Destaque (Ed. 650)

Vouzelenses querem salvaguardar as origens dos seus produtos

Vouzelenses querem salvaguardar as origens dos seus produtos

Ed650_pastelA Associação dos Pasteleiros de Produtores do Pastel de Vouzela vão registar a marca. O processo já está em andamento, está a ser conduzido pela Associação Qualifica e tem o apoio do Município. Um passo importante para a valorização do produto e de Vouzela a nível nacional e para distinguir de forma clara os originais das réplicas. O Pastel de Vouzela, em destaque na Gazeta da Beira.

• Patrícia Fernandes

É um doce conventual que tem passado entre gerações. Uma base folhada finíssima com recheio de gema de ovo fazem a receita de sucesso, herdada e cuidadosamente guardada pelos únicos três produtores dos pasteis de Vouzela.  Uma receita deliciosa, com tradição e identidade que faz do  pastel de Vouzela um dos cartões de visita do concelho.

Um produto único que, nessa condição, iniciou o processo do registo da marca. O pedido já foi efetuado no Instituto Nacional da Propriedade Industrial e deve estar concluído dentro de um mês e meio. Este é um passo que, segundo o Presidente da Câmara, Rui Ladeira, é determinante para “a afirmação da marca, não só no contexto local, mas, também, no contexto nacional”. Como referiu o autarca, “esta é uma marca muito afirmada e diferenciadora. Com a logo marca que está associada a este registo da marca, qualquer caixa de pastel de Vouzela que não tem essa chancela não é verídica e não é fidedigna”.

Uma forma de, como acrescenta Ana Soeiro da Qualifica, associação que lidera o processo, “dar outra força e visibilidade ao pastel”. Para além de garantir a qualidade do produto, como acrescenta Ana Soeiro, “por exemplo em Lisboa, há quem venda produtos que dizem ser pastéis de Vouzela que, quando provamos, verificamos que não têm nada que ver com os originais, não prestam para nada e assim o produto perde a reputação e deixa de ter valor”.

 

Os produtores e os segredos dos pastéis

Depois do registo ser aprovado, a marca pastéis de Vouzela só vai poder ser usada pelos três produtores vouzelenes. Um selo de qualidade que os produtores veem com bons olhos.

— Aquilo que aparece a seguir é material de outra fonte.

(** * json-comments: comment stripping for JSON text

    A shallow embedding of [json_comments.ipynb] (classes [cJSONStr] and
    [cJSONFile]) together with the properties stated about them.

    Text is a list of characters.  A character is a code point below 256
    ([ascii]); Python's [str] methods used by the code ([strip],
    [startswith], [in], [join]) and the part of the [re] module it relies on
    ([re.split] over a pattern without empty matches) are written out
    below. *)

From Stdlib Require Import List Ascii Bool Arith Lia.
From Stdlib Require String.
Import ListNotations.
Import String.StringSyntax.
Delimit Scope string_scope with string.

(** ** Characters and text *)

Definition text := list ascii.

Definition LF : ascii := ascii_of_nat 10.
Definition CR : ascii := ascii_of_nat 13.
Definition TAB : ascii := ascii_of_nat 9.
Definition SP : ascii := ascii_of_nat 32.
Definition DQ : ascii := ascii_of_nat 34.
Definition SQ : ascii := ascii_of_nat 39.
Definition HASH : ascii := ascii_of_nat 35.
Definition SLASH : ascii := ascii_of_nat 47.
Definition BSLASH : ascii := ascii_of_nat 92.
Definition BQUOTE : ascii := ascii_of_nat 96.
Definition NUL : ascii := ascii_of_nat 0.

#[global] Opaque LF CR TAB SP DQ SQ HASH SLASH.

(** [py s] reads a literal written the Python way: backslash followed by
    [n], [t] or [r] is the line feed, the tab or the carriage return, and a
    backquote stands for the double quote. *)
Fixpoint unescape (s : text) : text :=
  match s with
  | [] => []
  | c :: t =>
      if Ascii.eqb c BQUOTE then DQ :: unescape t
      else if Ascii.eqb c BSLASH then
        match t with
        | d :: u =>
            if Ascii.eqb d "n"%char then LF :: unescape u
            else if Ascii.eqb d "t"%char then TAB :: unescape u
            else if Ascii.eqb d "r"%char then CR :: unescape u
            else c :: unescape t
        | [] => [c]
        end
      else c :: unescape t
  end.

Definition py (s : String.string) : text :=
  unescape (String.list_ascii_of_string s).

(** [str.strip(chars)]: leading and trailing characters that satisfy [p]
    are removed. *)
Fixpoint lstrip (p : ascii -> bool) (s : text) : text :=
  match s with
  | [] => []
  | c :: t => if p c then lstrip p t else s
  end.

Definition rstrip (p : ascii -> bool) (s : text) : text :=
  rev (lstrip p (rev s)).

Definition strip (p : ascii -> bool) (s : text) : text :=
  rstrip p (lstrip p s).

(** The one-character set of [strip] called with a single blank. *)
Definition is_blank (c : ascii) : bool := Ascii.eqb c SP.

(** The characters [str.strip()] removes ([str.isspace]) among the code
    points below 256: 9 to 13, 28 to 32, 133 and 160. *)
Definition is_space (c : ascii) : bool :=
  let n := nat_of_ascii c in
  ((9 <=? n) && (n <=? 13)) || ((28 <=? n) && (n <=? 32))
  || (n =? 133) || (n =? 160).

(** [s.startswith(prefix)]. *)
Fixpoint startswith (s prefix : text) {struct prefix} : bool :=
  match prefix, s with
  | [], _ => true
  | _ :: _, [] => false
  | a :: p, c :: t => Ascii.eqb a c && startswith t p
  end.

(** [sub in s] for strings. *)
Fixpoint contains (sub s : text) : bool :=
  startswith s sub ||
  match s with
  | [] => false
  | _ :: t => contains sub t
  end.

(** [join] on the empty separator. *)
Definition join (parts : list text) : text := concat parts.

(** ** The part of [re] used by the code *)

Module Re.

(** One-character items of a pattern: a literal character, [.] (without
    [DOTALL]: anything but the line feed) and a negated class. *)
Inductive cset : Type :=
| Chr (c : ascii)
| Dot
| NoneOf (cs : list ascii).

Definition cset_mem (k : cset) (c : ascii) : bool :=
  match k with
  | Chr a => Ascii.eqb a c
  | Dot => negb (Ascii.eqb c LF)
  | NoneOf cs => negb (existsb (Ascii.eqb c) cs)
  end.

(** Patterns: one item, a greedy starred item, sequence and ordered
    alternation. *)
Inductive re : Type :=
| One (k : cset)
| Star (k : cset)
| Seq (a b : re)
| Alt (a b : re).

(** A match result: the matched text and what follows it. *)
Definition result : Type := (text * text)%type.

Definition consume (c : ascii) (r : option result) : option result :=
  match r with
  | Some (m, rest) => Some (c :: m, rest)
  | None => None
  end.

(** Greedy repetition with backtracking: take as many items as possible,
    then give back one at a time until the continuation [k] succeeds. *)
Fixpoint star (cls : cset) (s : text) (k : text -> option result)
  : option result :=
  match s with
  | [] => k []
  | c :: t =>
      if cset_mem cls c then
        match star cls t k with
        | Some r => consume c (Some r)
        | None => k s
        end
      else k s
  end.

(** The backtracking matcher: [run r s k] matches [r] at the start of [s]
    and hands the remaining text to [k]; alternatives are tried in order
    and the first overall success wins. *)
Fixpoint run (r : re) (s : text) (k : text -> option result)
  : option result :=
  match r with
  | One cls =>
      match s with
      | c :: t => if cset_mem cls c then consume c (k t) else None
      | [] => None
      end
  | Star cls => star cls s k
  | Seq a b => run a s (fun t => run b t k)
  | Alt a b =>
      match run a s k with
      | Some x => Some x
      | None => run b s k
      end
  end.

(** [re.match]: a match anchored at the start of [s]. *)
Definition match_ (r : re) (s : text) : option result :=
  run r s (fun t => Some ([], t)).

(** [re.search]: the leftmost match, as (text before, match, text
    after). *)
Fixpoint search (r : re) (s : text) : option (text * text * text) :=
  match match_ r s with
  | Some (m, rest) => Some ([], m, rest)
  | None =>
      match s with
      | [] => None
      | c :: t =>
          match search r t with
          | Some (pre, m, rest) => Some (c :: pre, m, rest)
          | None => None
          end
      end
  end.

(** [re.split] for a pattern that is one capturing group: at most [n]
    splits; the text between matches and each matched group alternate, and
    what is left after the last split is the final element. *)
Fixpoint split_n (r : re) (n : nat) (s : text) : list text :=
  match n with
  | 0 => [s]
  | S n' =>
      match search r s with
      | None => [s]
      | Some (pre, m, rest) => pre :: m :: split_n r n' rest
      end
  end.

(** [re.split(pattern, string, maxsplit)].  [maxsplit = 0] means no limit;
    a pattern whose matches are never empty splits a text at most
    [length s] times, which bounds the unlimited case. *)
Definition split (r : re) (s : text) (maxsplit : nat) : list text :=
  match maxsplit with
  | 0 => split_n r (length s) s
  | S _ => split_n r maxsplit s
  end.

(** Flag constants of the module ([re.MULTILINE] is the integer 8). *)
Definition MULTILINE : nat := 8.

End Re.

(** ** [class cJSONStr(str)] *)

Module cJSONStr.

Import Re.

(** The pattern of [re.split]: one group of four alternatives,
    [DQ .* DQ], ['.*'], [#[^\r\n]*] and [//[^\r\n]*], where [DQ] is the
    double quote. *)
Definition PATTERN : re :=
  Alt (Seq (One (Chr DQ)) (Seq (Star Dot) (One (Chr DQ))))
 (Alt (Seq (One (Chr SQ)) (Seq (Star Dot) (One (Chr SQ))))
 (Alt (Seq (One (Chr HASH)) (Star (NoneOf [CR; LF])))
      (Seq (One (Chr SLASH)) (Seq (One (Chr SLASH)) (Star (NoneOf [CR; LF])))))).

(** The test of the comprehension: [p] starts with two slashes or with a
    hash. *)
Definition is_marked (p : text) : bool :=
  startswith p [SLASH; SLASH] || startswith p [HASH].

(** [_clean(cjson_str)].  The third positional argument of [re.split] is
    [maxsplit], so [re.MULTILINE] limits the number of splits to 8. *)
Definition _clean (cjson_str : text) : text :=
  let parts := split PATTERN cjson_str MULTILINE in
  join (map (strip is_blank) (filter (fun p => negb (is_marked p)) parts)).

(** [__new__(cls, cjson_str)]: the string value built from the cleaned
    text. *)
Definition __new__ (cjson_str : text) : text := _clean cjson_str.

End cJSONStr.

(** ** The built-in [open] and text file objects *)

Module Io.

Local Open Scope string_scope.

(** Exceptions raised by the code and by the built-ins it calls. *)
Inductive exn : Type :=
| ValueError
| AttributeError
| TypeError
| StopIteration
| FileNotFoundError
| FileExistsError
| LookupError
| UnsupportedOperation.

Fixpoint text_eqb (a b : text) : bool :=
  match a, b with
  | [], [] => true
  | x :: a', y :: b' => Ascii.eqb x y && text_eqb a' b'
  | _, _ => false
  end.

(** The file system: paths with their contents. *)
Definition fs : Type := list (text * text).

Fixpoint fs_get (d : fs) (path : text) : option text :=
  match d with
  | [] => None
  | (p, c) :: d' => if text_eqb p path then Some c else fs_get d' path
  end.

Fixpoint fs_put (d : fs) (path content : text) : fs :=
  match d with
  | [] => [(path, content)]
  | (p, c) :: d' =>
      if text_eqb p path then (p, content) :: d'
      else (p, c) :: fs_put d' path content
  end.

(** What happened to files, oldest first: a file opened with a mode and
    an encoding ([None] in a binary mode or when none was given), a file
    closed. *)
Inductive event : Type :=
| Opened (path mode : text) (encoding : option text)
| Closed (path : text).

(** The world outside the program: the files with their contents as text,
    the names the codec registry resolves to a text encoding, and what
    happened to files so far. *)
Record world : Type := {
  w_fs : fs; w_codecs : text -> bool; w_log : list event }.

Definition log (e : event) (w : world) : world :=
  {| w_fs := w_fs w; w_codecs := w_codecs w; w_log := w_log w ++ [e] |}.

Definition write_fs (d : fs) (w : world) : world :=
  {| w_fs := d; w_codecs := w_codecs w; w_log := w_log w |}.

(** The flags [open] reads off a mode string. *)
Record flags : Type := {
  creating : bool; reading : bool; writing : bool; appending : bool;
  updating : bool; as_text : bool; binary : bool }.

Definition has (c : ascii) (m : text) : bool := existsb (Ascii.eqb c) m.

Fixpoint no_repeat (m : text) : bool :=
  match m with
  | [] => true
  | c :: t => negb (has c t) && no_repeat t
  end.

Definition one_of (a b c d : bool) : bool :=
  match a, b, c, d with
  | true, false, false, false
  | false, true, false, false
  | false, false, true, false
  | false, false, false, true => true
  | _, _, _, _ => false
  end.

(** Mode validation of [open]: only the letters [x r w a + t b], none
    twice, not both [t] and [b], exactly one of [x r w a]. *)
Definition parse_mode (m : text) : option flags :=
  let fl := {| creating := has "x"%char m; reading := has "r"%char m;
               writing := has "w"%char m; appending := has "a"%char m;
               updating := has "+"%char m; as_text := has "t"%char m;
               binary := has "b"%char m |} in
  if forallb (fun c => has c (py "xrwa+tb")) m && no_repeat m
     && negb (as_text fl && binary fl)
     && one_of (creating fl) (reading fl) (writing fl) (appending fl)
  then Some fl else None.

(** Universal newlines (the default [newline=None] of text mode): on
    reading, a carriage return with or without a line feed after it becomes
    one line feed. *)
Fixpoint universal_newlines (s : text) : text :=
  match s with
  | [] => []
  | c :: t =>
      if Ascii.eqb c CR then
        LF :: match t with
              | d :: u =>
                  if Ascii.eqb d LF then universal_newlines u
                  else universal_newlines t
              | [] => []
              end
      else c :: universal_newlines t
  end.

(** The lines of a file: each one ends with its line feed, except a last
    line that has none. *)
Fixpoint splitlines (s : text) : list text :=
  match s with
  | [] => []
  | c :: t =>
      if Ascii.eqb c LF then [c] :: splitlines t
      else match splitlines t with
           | [] => [[c]]
           | l :: ls => (c :: l) :: ls
           end
  end.

(** An open file object: its metadata and the lines not read yet. *)
Record file : Type := {
  f_name : text; f_mode : text; f_encoding : option text;
  f_binary : bool; f_readable : bool;
  f_lines : list text; f_closed : bool }.

Definition set_lines (f : file) (ls : list text) : file :=
  {| f_name := f_name f; f_mode := f_mode f; f_encoding := f_encoding f;
     f_binary := f_binary f; f_readable := f_readable f;
     f_lines := ls; f_closed := f_closed f |}.

Definition is_some {A : Type} (o : option A) : bool :=
  match o with Some _ => true | None => false end.

(** Whether [open] can use the encoding: none given (the locale's is
    taken), or a name without null character that the registry
    resolves. *)
Definition resolves (w : world) (encoding : option text) : bool :=
  match encoding with
  | None => true
  | Some e => negb (has NUL e) && w_codecs w e
  end.

(** The [mode] attribute of a binary file: the mode in the spelling of the
    raw file, whatever the order of the letters given to [open]; a file
    opened with [w+] reports [rb+]. *)
Definition binary_mode (fl : flags) : text :=
  if creating fl then (if updating fl then py "xb+" else py "xb")
  else if appending fl then (if updating fl then py "ab+" else py "ab")
  else if reading fl || updating fl then
    (if writing fl || updating fl then py "rb+" else py "rb")
  else py "wb".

Joaquim Rodrigues já produz o pastel de Vouzela “há mais de 40 anos”, baseado numa receita que herdou da sogra que, “seguramente deve ter mais de 70 anos”. Uma receita antiga que tem passado de geração em geração. Atualmente, Joaquim Rodrigues conta, para além da ajuda da esposa, com a colaboração de um filho que garante, deste modo, a continuidade da receita. Para este produtor este registo é um passo importante. Como referiu à Gazeta da Beira, “é uma forma de diferenciação do produto, de garantirmos a sua qualidade, de valorizarmos a nossa produção e, também, a nossa terra. Vouzela é muito conhecida pelos seus pastéis”.

Os irmãos Miguel e Vítor Correia também apostaram nos pastéis. A receita já está na família há mais de 20 anos e há quase 10 que os produzem. Há alturas que chegam a produzir mais de 40 dúzias que são levadas, por intermediários para todo o país. Como explica Miguel Correia à Gazeta da Beira, este registo é uma forma, deste produto, “ficar nas suas origens que são a vila de Vouzela”.

“É com minúcia” que Fernando Cardoso produz os pastéis de Vouzela, desde o início da década de 90. A receita foi-lhe dada em segredo por uma pessoa amiga e, até hoje, mantém em segredo a confeção dos pasteis que fazem as delícias de todos. Este registo é para o produtor “uma maneira de

salvaguardar o produto, para que Pastel de Vouzela não seja ludibriado”. Como explica Fernando Cardoso, “muitas das vezes as pessoas só se preocupam em vender barato, esquecem-se da qualidade”.

 

Outras iniciativas para a promoção do Pastel

Aliado ao processo de registo, Rui Ladeira promete divulgar os Pastéis de Vouzela, assim como todo  os produtos autóctones do concelho. Como referiu, “ estamos a efetuar um trabalho de valorização dos nossos produtos,  para isso, importa apostarmos na sua divulgação nos vários espaços promocionais gastronómicos, à semelhança do que foi feito no XANTAR e do que agora está a ser feito no BTL, Feira Internacional do Turismo, em Lisboa”.

Para Ana Soeiro, a seguir ao registo nacional, se os produtores assim quiserem, importa avançar para o registo em todo o espaço europeu”.

Os Pastéis de Vouzela fazem parte da identidade da terra e dos que nela habitam. Um doce conventual guardado em segredo entre gerações, que leva o nome de Vouzela ao mundo. Um sabor único que em breve vai ter marca registada.